___ Input data ___

Lemma length_le_bytes n z : length (le_bytes n z) = n.
Proof. revert z. induction n; intros z; simpl; auto. Qed.

(** The continuation byte: seven payload bits under a set eighth bit. *)
Lemma continuation_byte v : Z.lor (Z.land v 255) 128 = v mod 128 + 128.
Proof.
  change 255 with (Z.ones 8). rewrite Z.land_ones by lia.
  assert (Hall : forallb (fun m => Z.lor m 128 =? m mod 128 + 128) (seqZ 0 256) = true)
    by (vm_compute; reflexivity).
  rewrite forallb_forall in Hall.
  assert (0 <= v mod 2 ^ 8 < 256) by (apply Z.mod_pos_bound; lia).
  specialize (Hall (v mod 2 ^ 8)). rewrite <-list_elem_of_In, elem_of_seqZ, Z.eqb_eq in Hall.
  rewrite Hall by lia. f_equal. change (2 ^ 8) with (128 * 2).
  rewrite Z.rem_mul_r by lia. rewrite (Z.mul_comm 128).
  rewrite Z.mod_add by lia. apply Z.mod_mod. lia.
Qed.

___

Assignment: Pull out the lines above in which the word "assert" appears.

Written answer:
  assert (Hall : forallb (fun m => Z.lor m 128 =? m mod 128 + 128) (seqZ 0 256) = true)
  assert (0 <= v mod 2 ^ 8 < 256) by (apply Z.mod_pos_bound; lia).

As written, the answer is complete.